Death is common, from despair or abuse. Those who survive are left with “holes in [their] beings.” During a rare unsupervised afternoon, the children go to the river and fish with burlap sacks. They leave the fish to die on the shore, weeping because there is no way to store or clean the fish. For days, they smell their hands and cry, yearning for their lost way of life. Saul continues to watch children die. To survive, he hides all feeling, remaining alone, letting everyone see only a quiet, unfeeling boy.
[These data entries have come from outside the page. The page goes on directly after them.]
(** The lookups of a run. *)
Lemma conc_lookup_race p m q fo n fid :
  PoolInv p.1 p.2 → in_run p m q → healthy q.1 → n = length (disks p.1) → fair fo n →
  match collect_lookup (conc_lookups fo n m fid) None with
  | inl (i, ref) => ∃ d, disks (at_lookup m i).1 !! i = Some d ∧ confirmed (d_state d) !! fid = Some ref
  | inr o => o = None ∧ pool_contents p.1 fid = None
  end.
Proof.
  intros HP Hin Hh -> Hfo.
  assert (Hm : ∀ i, PoolInv (at_lookup m i).1 (at_lookup m i).2 ∧ healthy (at_lookup m i).1).
  { intros i. destruct (ir_start _ _ _ Hin i) as (tr & H1), (ir_read _ _ _ Hin i 0) as (tr2 & H2),
      (ir_end _ _ _ Hin 0) as (tr3 & H3).
    pose proof (run_PoolInv _ _ _ HP H1) as HP1. split; [done|].
    eapply run_healthy; [exact HP1|eapply run_trans; [exact H2|exact H3]|done]. }
  assert (Hel : ∀ i r, (i, r) ∈ conc_lookups fo (length (disks p.1)) m fid ↔
    (i < length (disks p.1))%nat ∧ r = match disk_at (at_lookup m i) i with
      | Some d => match confirmed d !! fid with Some ref => Ok ref | None => Err ENotFound end
      | None => Err ENotFound end).
  { intros i r. unfold conc_lookups. rewrite arrived_perm by (rewrite length_fmap, length_seq; apply Hfo).
    rewrite list_elem_of_fmap. unfold disk_at. split.
    - intros (j & [= -> ->] & Hj%elem_of_seq). split; [lia|].
      destruct (disks (at_lookup m j).1 !! j) as [d|] eqn:Ed; [|done]. cbn.
      by rewrite lookup_fid_healthy by (by eapply (proj2 (Hm j))).
    - intros [Hlt ->]. exists i. split; [|apply elem_of_seq; lia]. f_equal.
      destruct (disks (at_lookup m i).1 !! i) as [d|] eqn:Ed; [|done]. cbn.
      by rewrite lookup_fid_healthy by (by eapply (proj2 (Hm i))). }
  destruct (collect_lookup _ None) as [[i ref]|o] eqn:E.
  - apply collect_lookup_inl, Hel in E as [Hlt E]. unfold disk_at in E.
    destruct (disks (at_lookup m i).1 !! i) as [d|] eqn:Ed; [|done]. cbn in E. exists d. split; [done|].
    destruct (confirmed (d_state d) !! fid); [by injection E as ->|done].
  - assert (Hnone : ∀ i r, (i, r) ∈ conc_lookups fo (length (disks p.1)) m fid → r = Err ENotFound).
    { intros i r Hir. pose proof (proj1 (Hel i r) Hir) as [_ Hr]. unfold disk_at in Hr.
      destruct (disks _ !! i); cbn in Hr; [|done]. destruct (confirmed _ !! fid) as [ref|]; [|done].
      subst r. by apply (collect_lookup_inr _ _ _ E i ref) in Hir. }
    rewrite collect_lookup_NotFound in E by done. split; [congruence|].
    apply pool_contents_None. intros i d Hd. unfold contents.
    destruct (ir_start _ _ _ Hin i) as (tr & Hrun).
    destruct (run_grows _ _ _ i d HP Hrun Hd) as (d' & Hd' & Hsub).
    destruct (confirmed (d_state d) !! fid) as [ref|] eqn:Er; [|done]. exfalso.
    assert (Hir : (i, Ok ref) ∈ conc_lookups fo (length (disks p.1)) m fid).
    { apply Hel. split; [by eapply lookup_lt_Some|]. unfold disk_at. rewrite Hd'. cbn.
      by rewrite (lookup_weaken _ _ _ _ Er Hsub). }
    by apply Hnone in Hir.
Qed.

(** C6: Gets are linearizable among Puts.  The handler asks the disks and reads the messages at any
    moments of a run in which any number of Puts take their steps; what it sends is what a Get of the
    pool would answer at one instant of the call: that at which the disk that has the object was asked,
    or the start of the call if no disk had it.  An object that was stored before the call is read in
    full, its messages contiguous, though other calls write to the same disk between any two of them. *)
Theorem concurrent_get env req p m q :
  PoolInv p.1 p.2 → in_run p m q → healthy q.1 → (∀ pos, quiet (at_read m pos).1) →
  fair (ge_fanout env) (length (disks p.1)) →
  is_u64 (gq_range_start req) → is_u64 (gq_range_end req) →
  ge_context env = None → (∀ pos, ge_acquire env pos = None) → (∀ pos, ge_send env pos = None) →
  let '(out, st) := ConcGet env req (length (disks p.1)) m in
  ∃ now, (now = p ∨ ∃ i, now = at_lookup m i) ∧
    answers req (pool_contents now.1 (gq_fid req)) out st ∧
    ∀ l, pool_contents p.1 (gq_fid req) = Some l → pool_contents now.1 (gq_fid req) = Some l.
Proof.
  intros HP Hin Hh Hq Hfo Hu1 Hu2 Hc Ha Hsd. unfold ConcGet. rewrite Hc.
  pose proof (conc_lookup_race p m q (ge_fanout env) _ (gq_fid req) HP Hin Hh eq_refl Hfo) as Hr.
  destruct (collect_lookup _ None) as [[i ref]|o].
  2: { destruct Hr as [-> Hn]. exists p. split; [by left|]. rewrite Hn. done. }
  destruct Hr as (d & Hd & Hcf). destruct (ir_start _ _ _ Hin i) as (tr & H1).
  pose proof (run_PoolInv _ _ _ HP H1) as HP1.
  assert (Hh1 : healthy (at_lookup m i).1).
  { destruct (ir_read _ _ _ Hin i 0) as (tr2 & H2), (ir_end _ _ _ Hin 0) as (tr3 & H3).
    eapply run_healthy; [exact HP1|eapply run_trans; [exact H2|exact H3]|done]. }
  set (l := ref_bytes (diskBytes (d_state d)) (f_data (ds_file (d_state d))) ref).
  assert (Hl : pool_contents (at_lookup m i).1 (gq_fid req) = Some l).
  { eapply pool_contents_at; [done|exact Hd|]. unfold contents. by rewrite Hcf. }
  assert (Hsz : Z.of_nat (length l) = r_size ref)
    by (eapply length_ref_bytes; [by eapply (pi_disks _ _ HP1)|by eapply Hh1|exact Hcf]).
  assert (Hread : ∀ pos, ∃ d fid, disk_at (at_read m pos) i = Some d ∧ Inv d ∧ indexErr d = None ∧
    f_faults (ds_file d) = [] ∧ confirmed d !! fid = Some ref ∧
    ref_bytes (diskBytes d) (f_data (ds_file d)) ref = l).
  { intros pos. destruct (ir_read _ _ _ Hin i pos) as (tr2 & H2), (ir_end _ _ _ Hin pos) as (tr3 & H3).
    pose proof (run_PoolInv _ _ _ HP1 H2) as HP2. pose proof (run_healthy _ _ _ HP2 H3 Hh) as Hh2.
    destruct (run_grows _ _ _ i d HP1 H2 Hd) as (d' & Hd' & Hsub).
    pose proof (lookup_weaken _ _ _ _ Hcf Hsub) as Hcf'.
    exists (d_state d'), (gq_fid req). unfold disk_at. rewrite Hd'. split; [done|].
    split; [by eapply (pi_disks _ _ HP2)|]. split; [by eapply Hh2|]. split; [by eapply Hq|]. split; [done|].
    pose proof (run_stored _ _ _ _ _ HP1 H2 Hh2 Hl) as Hl2.
    erewrite (pool_contents_at _ _ i d') in Hl2; [|exact HP2|exact Hd'|unfold contents; by rewrite Hcf'].
    by injection Hl2. }
  pose proof (ref_size_bound _ _ _ (pi_disks _ _ HP1 i d Hd) (Hh1 i d Hd) Hcf) as Hbound.
  cbv zeta.
  assert (Hkeep : ∀ l0, pool_contents p.1 (gq_fid req) = Some l0 →
    pool_contents (at_lookup m i).1 (gq_fid req) = Some l0) by (intros l0; by apply (run_stored p tr)).
  destruct (get_range req (r_size ref)) as [[a b]|] eqn:Er.
  - assert (Hab : 0 ≤ a ≤ b ∧ b ≤ r_size ref) by (apply (get_range_bounds req); [lia|done..]).
    destruct (conc_stream_outcome env i m ref l Ha Hsd Hread a b) as (out & -> & Hout); [lia..|].
    exists (at_lookup m i). split; [right; by exists i|]. split; [|done].
    unfold answers. rewrite Hl. cbv zeta. by rewrite Hsz, Er.
  - exists (at_lookup m i). split; [right; by exists i|]. split; [|done].
    unfold answers. rewrite Hl. cbv zeta. by rewrite Hsz, Er.
Qed.

(** ** At one moment

    When the pool does not change during the call, [ConcGet] is the handler of Server.v. *)
Definition now (p : pool) : moments := mkMoments (λ _, p) (λ _, p).

Lemma readRange_quiet acquire ref a b d :
  f_faults (ds_file d) = [] → (readRange acquire ref a b d).2 = d.
Proof.
  intros Hf. unfold readRange. destruct acquire; [done|]. destruct (AddrForFID _ _ _) as [[[addr i] n]|]; [|done].
  cbv zeta. destruct (maxAlloc <? _); [done|]. unfold ReadAt, next_fault. rewrite Hf.
  destruct (_ <? 0); [apply set_file_id|]. destruct (_ =? _); try apply set_file_id.
  all: repeat case_match; try apply set_file_id; simplify_eq; apply set_file_id.
Qed.

Lemma conc_lookups_now fo fid p :
  conc_lookups fo (length (disks p.1)) (now p) fid = lookups fo p.1 fid.
Proof.
  unfold conc_lookups, lookups. f_equal. apply list_eq. intros i.
  rewrite list_lookup_fmap, list_lookup_imap. unfold disk_at. cbn [at_lookup now].
  destruct (disks p.1 !! i) as [d|] eqn:E.
  - pose proof (lookup_lt_Some _ _ _ E). rewrite lookup_seq_lt by done. cbn. by rewrite E.
  - apply lookup_ge_None in E. by rewrite lookup_seq_ge.
Qed.

Lemma conc_get_now env req p :
  quiet p.1 → GetRPC env req p.1 = (ConcGet env req (length (disks p.1)) (now p), p.1).
Proof.
  intros Hq. unfold GetRPC, ConcGet. destruct (ge_context env); [done|]. rewrite conc_lookups_now.
  destruct (collect_lookup _ _) as [[i ref]|[e|]]; [|done|done]. cbv zeta.
  destruct (get_range req (r_size ref)) as [[a b]|]; [|done].
  destruct (disks p.1 !! i) as [d|] eqn:Ed.
  - assert (Hs : get_stream env ref (r_size ref) a b (d_state d, []) =
      let '(r, out) := conc_stream env i (now p) ref (r_size ref) a b [] in (r, (d_state d, out))).
    { unfold get_stream, conc_stream. apply (mloop_map (λ out, (d_state d, out))). intros pos out. cbv zeta.
      unfold disk_at. cbn [at_read now]. rewrite Ed. cbn [fmap option_fmap option_map].
      pose proof (readRange_quiet (ge_acquire env pos) ref pos (Z.min (u64 (pos + messageBytes)) b) (d_state d)
        (Hq i d Ed)) as Hd.
      destruct (readRange _ _ _ _ _) as [[data|e] d'] eqn:Er; cbn [fst snd] in *; subst d'; [|done].
      by destruct (ge_send env pos). }
    rewrite Hs. assert (Hid : set_disks p.1 (<[i := mkDisk (d_state d) (devicePath d)]> (disks p.1)) = p.1).
    { rewrite list_insert_id by (rewrite Ed; by destruct d). by destruct p.1. }
    destruct (conc_stream _ _ _ _ _ _ _ _) as [[st|e] out]; by rewrite Hid.
  - unfold conc_stream, mloop. rewrite loop_nat_eq.
    destruct (Pos2Nat.is_succ (Z.to_pos (b - a + 1))) as [k ->]. cbn. unfold disk_at. cbn [at_read now].
    by rewrite Ed.
Qed.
At this early stage in the novel, Saul spends less time describing his own experiences at St. Jerome’s and more on the children around him. Rather than focusing on one story, Saul lists off individual horrors one by one, ending with the fate of the children driven mad, or to suicide, or killed. The vivid, specific imagery combined with a multitude of victims, some of whom are named, and some of whom are never introduced to the reader, forces the reader to feel the omnipresence of violence at the school. Saul interrupts this deadening litany of evil with a moment of respite, a trip to the lake to catch fish. Where they are closest to tradition, to the bush, and to community, where hope seems closer, Saul is most open about his grief. The stories of death and abuse are individual, but this grief is communal: “there wasn’t a one of us that didn’t cry for the loss of the life we’d known before.”